Do you have the S43S? I thought you had the S43 since this thread is about that model.
The S43 had single springs like the S41 and S42, but they changed it for the copper head version.
If I had your issue with the S43S, I might just remove the smaller inner spring. This will let the bigger, outer spring compress a bit more, but maybe it won’t pull as many amps. I wouldn’t worry too much about that, though. This requires a bit more work and a soldering iron.
There IS discussion in this thread earlier about both the S43 and S43S, even though it began with the S43. I didnt realize they were different except for the copper in the S43S.
Anyway, my light now works great with the dented cell and the fixed, shorter than normal, 18350 tube. In fact, I like this light so much, I just ordered a second one with the same Nichia 219C emitters. You can’t beat the price of $29 Bangood has going now on the S43S.
Why a second you might ask? By having two lights, I can have two ready to go, one with the short tube for EDC, easier to carry use, and the other, with a 18650 tube for when more extended capacity is necessary. I will replace the 18350 tube I just fixed and accidentally shorted with the tube that comes with new light. Hopefully, the new tube will not have issues and allow me to use undented 18350 cells.
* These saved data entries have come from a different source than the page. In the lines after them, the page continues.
(* ===== verification/ReferenceSend.v ===== *)
(** * A reference world for the sending service, and for the two ends together

    A file system of one file of three bytes; a sender on it; the receiver of
    ReferenceReceive facing it. The witnesses of SendFacts, Handover and
    Permission run on it. *)
From S2P Require Import Prelude Json Crypto Reference Protocol DeviceInfo SecureStore Certificate TlsClient.
From S2P Require Import KnownDevices AppSettings HistoryModel SelectionModel DeviceModel FileNames Network Discovery.
From S2P Require Import RateLimiter TransferModel TransferFacts HttpConnection HttpFacts HttpFrame ReferenceHttp HttpServer.
From S2P Require Import SendService SendFacts ReceiveService ReceiveFacts ReceiveHttp ReceiveChecks Handover Permission.
From S2P Require Import ReferenceReceive.

Module ReferenceSend.
Import Reference ReferenceJson ReferenceCertificate ReferenceSettings ReferenceHttp ReferenceReceive.
#[local] Existing Instances HttpConnection.eta_Conn.

(** ** The parameters *)

#[export] Instance toy_files : LocalFiles := {|
  is_readable_file := fun path => qeq path (lit "/home/a.txt");
  canonicalFilePath := fun path => path;
  info_fileName := fun _ => lit "a.txt";
  info_size := fun _ => 3;
  mime_type := fun _ => lit "text/plain";
  url_toLocalFile := fun url => drop 7 url
|}.
#[export] Instance toy_opens : OpenFiles := {| file_opens := fun _ _ => true |}.

(** ** The sender *)

#[local] Abbreviation Store := (gmap qstring bytes).
#[local] Abbreviation Sender := (SendService.World (S := Store)).
#[local] Abbreviation Receiver := (ReceiveService.World (S := Store)).
Definition settings : AppSettings.AppSettings (S := Store) := first_start.
Definition idle_transfer : TransferModel.TransferModel := TransferModel.TransferModel0.
Definition fig : list (qstring * variant) :=
  [(lit "alias", VString (lit "Warm Fig")); (lit "fingerprint", VString (lit "abcd"));
   (lit "address", VString (lit "10.0.0.9")); (lit "protocol", VString (lit "https"))].
Definition a_path : qstring := lit "file:///home/a.txt".
Definition start0 : Sender := SendService.World0 settings idle_transfer log None.
Definition begun : Sender := SendService.sendFiles 0 fig [a_path; lit "/home/none"] start0.

(** The peer asks for a PIN, gets it, agrees, and takes the file. *)
Definition row_id : qstring := TransferModel.id (SendService.entry 0 begun).
Definition answered (status : Z) (body : bytes) : Outcome := mkOutcome None status body None.
Definition yes : bytes :=
  to_json (JObject (jinsert (lit "files") (JObject [(row_id, JString (lit "cafe"))])
                     (jinsert (lit "sessionId") (JString (lit "5e55")) []))).
Definition asked_pin : list (Z * SendService.event (S := Store)) :=
  [(0, SendService.SendFiles fig [a_path; lit "/home/none"]); (1, SendService.Finished 0 (answered 401 []))].
Definition underway : list (Z * SendService.event (S := Store)) :=
  asked_pin ++ [(2, SendService.SubmitPin (lit "1234")); (3, SendService.Finished 1 (answered 200 yes))].
Definition waiting_pin : Sender := SendService.run start0 asked_pin.
Definition uploading : Sender := SendService.run start0 underway.
Lemma waiting_pin_eq : SendService.run (SendService.World0 settings idle_transfer log None) asked_pin = waiting_pin.
Proof. unfold waiting_pin. reflexivity. Defined.
Lemma uploading_eq : SendService.run (SendService.World0 settings idle_transfer log None) underway = uploading.
Proof. unfold uploading. reflexivity. Defined.
Lemma asked_pin_orderly : SendFacts.orderly_run (SendService.World0 settings idle_transfer log None) asked_pin = true.
Proof. vm_compute. reflexivity. Defined.
Lemma underway_orderly : SendFacts.orderly_run (SendService.World0 settings idle_transfer log None) underway = true.
Proof. vm_compute. reflexivity. Defined.

Lemma sender_never_stuck_witness :
  (exists retry l, SendService.emitted waiting_pin = SendService.pinRequired retry :: l)
  /\ is_Some (SendService.m_currentFile uploading).
Proof.
  pose proof (SendFacts.sender_never_stuck settings idle_transfer log None asked_pin asked_pin_orderly) as [Hp _].
  pose proof (SendFacts.sender_never_stuck settings idle_transfer log None underway underway_orderly) as (_ & _ & Hf).
  cbv zeta in Hp, Hf. rewrite waiting_pin_eq in Hp. rewrite uploading_eq in Hf. split.
  - destruct (Hp ltac:(vm_compute; reflexivity)) as [(id & (s & Hs & _) & _)|[_ Hl]]; [|exact Hl].
    exfalso. assert (He : SendService.replies waiting_pin = ∅) by (vm_compute; reflexivity).
    rewrite He, lookup_empty in Hs. discriminate.
  - apply Hf. exists 2, 0. vm_compute. reflexivity.
Defined.
Lemma upload_reply_settles_witness :
  TransferFacts.row_status 0 (SendService.m_transfer (SendService.handle 9 (SendService.Finished 2 (answered 200 [])) uploading))
    = Some TransferModel.FileDone.
Proof.
  pose proof (SendFacts.upload_reply_settles settings idle_transfer log None underway 9 2 0 (answered 200 []) underway_orderly) as Hu.
  cbv zeta in Hu. rewrite uploading_eq in Hu.
  destruct Hu as [Hu _]; [vm_compute; reflexivity|vm_compute; reflexivity|].
  transitivity (Some (if SendFacts.accepted (answered 200 []) then TransferModel.FileDone else TransferModel.FileFailed));
    [exact Hu|vm_compute; reflexivity].
Defined.

(** A catalogue in which the fig is blocked. *)
Definition wary : KnownDevices.KnownDevices (S := Store) :=
  KnownDevices.setBlocked 0 (lit "abcd") (lit "Warm Fig") true (KnownDevices.KnownDevices0 ∅).
Lemma nothing_leaves_unpinned_witness :
  SendService.sent (SendService.sendFiles 0 fig [a_path] (SendService.World0 settings idle_transfer log (Some wary))) = [].
Proof.
  destruct (SendFacts.nothing_leaves_unpinned settings idle_transfer log None []) as [_ Hb].
  destruct (Hb 0 fig [a_path] (SendService.World0 settings idle_transfer log (Some wary)) wary) as [Hs _];
    [reflexivity|vm_compute; reflexivity|exact Hs].
Defined.

(** ** The two ends *)

(** The file list on its way: what the sender posted is the body of a request. *)
Definition listed_body : bytes :=
  match SendService.sent begun with
  | r :: _ => match req_body r with Bytes b => b | _ => [] end
  | [] => []
  end.
Definition facing : Receiver :=
  ReceiveService.put_conn 1 ((HttpConnection.Conn0 1 (lit "10.0.0.7") None) <| HttpConnection.m_body := listed_body |>)
    (ReceiveService.World0 radio log ∅).
Lemma a_tellable x :
  x ∈ [a_path; lit "/home/none"] -> is_readable_file (SendService.localPathOf x) = true -> Handover.tellable (SendService.localPathOf x).
Proof.
  intros _ _. split.
  - split; [discriminate|vm_compute; reflexivity].
  - vm_compute. split; discriminate.
  - split; [|vm_compute; reflexivity]. cbn [mime_type toy_files]. apply DeviceInfo.clean_lit; reflexivity.
Defined.
Lemma begun_eq : SendService.sendFiles 0 fig [a_path; lit "/home/none"] start0 = begun.
Proof. unfold begun. reflexivity. Defined.
Lemma start0_settings : SendService.m_settings start0 = settings.
Proof. unfold start0. reflexivity. Defined.
Lemma settings_announceable : DeviceInfo.announceable (AppSettings.self settings).
Proof.
  split; try (vm_compute; (split; congruence) || congruence || (left; reflexivity) || (right; reflexivity)).
  - split; [apply DeviceInfo.clean_lit; vm_compute; reflexivity|vm_compute; discriminate].
  - apply DeviceInfo.clean_lit; vm_compute; reflexivity.
  - apply DeviceInfo.clean_lit; vm_compute; reflexivity.
  - split; [apply DeviceInfo.clean_lit; vm_compute; reflexivity|vm_compute; discriminate].
  - apply DeviceInfo.clean_lit; vm_compute; reflexivity.
Defined.
Lemma offer_arrives_witness :
  DeviceInfo.alias (DeviceInfo.fromPayload (ReceiveChecks.claimed_info 1 facing)) = DeviceInfo.alias (AppSettings.self settings)
  /\ row_id ∈ jkeys (ReceiveChecks.claimed_files 1 facing).
Proof.
  pose proof (Handover.offer_arrives 0 fig [a_path; lit "/home/none"] start0 1 facing listed_body a_tellable) as Ho.
  cbv zeta in Ho. rewrite begun_eq, start0_settings in Ho. destruct Ho as (Hinfo & _ & Hkeys & _).
  - exact settings_announceable.
  - split_and!; vm_compute; reflexivity.
  - reflexivity.
  - vm_compute. reflexivity.
  - destruct (SendService.sent begun) as [|req rest] eqn:Hs; [vm_compute in Hs; discriminate|].
    exists req, rest. split; [reflexivity|]. unfold listed_body. rewrite Hs.
    destruct (req_body req) eqn:Hb; [reflexivity|].
    apply (f_equal (fun l => match l with r :: _ => Some (req_body r) | [] => None end)) in Hs.
    rewrite Hb in Hs. vm_compute in Hs. discriminate.
  - reflexivity.
  - split; [revert Hinfo; generalize (AppSettings.self settings); intros d ->; reflexivity|]. apply Hkeys. exists (SendService.entry 0 begun). split; [|reflexivity].
    apply (list_elem_of_lookup_2 _ 0%nat). vm_compute. reflexivity.
Defined.

(** The person accepts; the answer goes back. *)
Definition prompted : Receiver := ReceiveService.handlePrepareUpload 2 1 facing.
Definition granting : Receiver := ReceiveService.accept 3 prompted.
Definition its_tokens : jobject :=
  [(row_id, JString (default [] (ReceiveService.m_tokens granting !! row_id)))].
Definition granted : Outcome := answered 200 (to_json (JObject (Permission.permission its_tokens granting))).
Lemma granting_eq : ReceiveService.accept 3 prompted = granting.
Proof. unfold granting. reflexivity. Defined.
Lemma permission_arrives_witness :
  (exists token, ReceiveService.m_tokens granting !! row_id = Some token
    /\ option_map (fun r => Network.url_query (req_url r)) (head (SendService.sent (SendService.onPrepareFinished 4 granted begun)))
       = Some [(lit "sessionId", ReceiveService.m_sessionId granting); (lit "fileId", row_id); (lit "token", token)])
  /\ exists response,
       ReceiveService.the_conn 1 granting = HttpConnection.respondJson 3 200 response (ReceiveService.the_conn 1 prompted)
       /\ forall req, SendService.sent (SendService.onPrepareFinished 4 (answered 200 (to_json (JObject response))) begun)
                      = req :: SendService.sent begun ->
          exists file token, ReceiveService.m_tokens granting !! file = Some token
            /\ Network.url_query (req_url req)
               = [(lit "sessionId", ReceiveService.m_sessionId granting); (lit "fileId", file); (lit "token", token)].
Proof.
  split; [eexists; split; vm_compute; reflexivity|].
  pose proof (Permission.permission_arrives 3 1 prompted) as Hp. cbv zeta in Hp.
  rewrite granting_eq in Hp.
  destruct Hp as (response & Hconn & Hsend).
  - vm_compute. reflexivity.
  - vm_compute. reflexivity.
  - assert (Hf : TransferModel.m_files (ReceiveService.m_transfer prompted)
      = [TransferModel.entry 0 (ReceiveService.m_transfer prompted)]) by (vm_compute; reflexivity).
    rewrite Hf. constructor; [|constructor]. split_and!; [vm_compute; discriminate|vm_compute; reflexivity|vm_compute; discriminate].
  - vm_compute. discriminate.
  - exists response. split; [exact Hconn|]. intros req Hreq.
    destruct (Hsend 4 None begun req) as (file & token & Hq & Ht & _);
      [vm_compute; reflexivity|exact Hreq|]. exists file, token. split; [exact Ht|exact Hq].
Defined.
End ReferenceSend.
We will see.
Jason, I have both the S43 and the S43S, both have a solid contact in the head and dual springs in the tail - see below
Why do my undented cells only work correctly when I find the sweet spot for tightening. Only if I tighten fully the light misbehaves. If I back off from fully tight, I can get it sometimes to work correctly.
Therefore, I am not following you when you say that the head and tail cap can’t be tighted down all the way. That might be true if the cell was way too long. But my cell can’t be way too long if just a small dent fixes things. Furthermore, as I just said, because it will work sometimes with an undented cell when head and tail are NOT tight.
So could my undented cell, sandwiched between the solid head contact and fully compressed spring in the tail, be placing undue pressure on the boards controlling the light when head and tail are fully tight? Otherwise, how would you explain that loosening the head or tail might get it to work correctly?
Neat, it looks like they changed production at some point.
That is bizarre and doesn’t really make sense. Maybe someone has a theory?
question-i want to change the nichias with quad xpl neutral…anyone tried it already? where in Europe we can buy in this size quad mcpbs with leds? ME is too far and too expensive,thanks.
You can swap the LED’s on the mcpcb and it will work just fine.
If you want to order an mcpcb with the LED’s already installed that could be a problem. The mcpcb is custom as far as I know.
okok…i would do it…but i check the fasttech……where they are available.is this size ok?will it fit on the star and under the optic?
That would be VERY hard to make work in this light. The stock mcpcb is all one piece with 4 LED’s mounted on it.
It would be far simpler to just reflow new LED’s onto it.
okok….iam looking for them on fasttech…dont see them?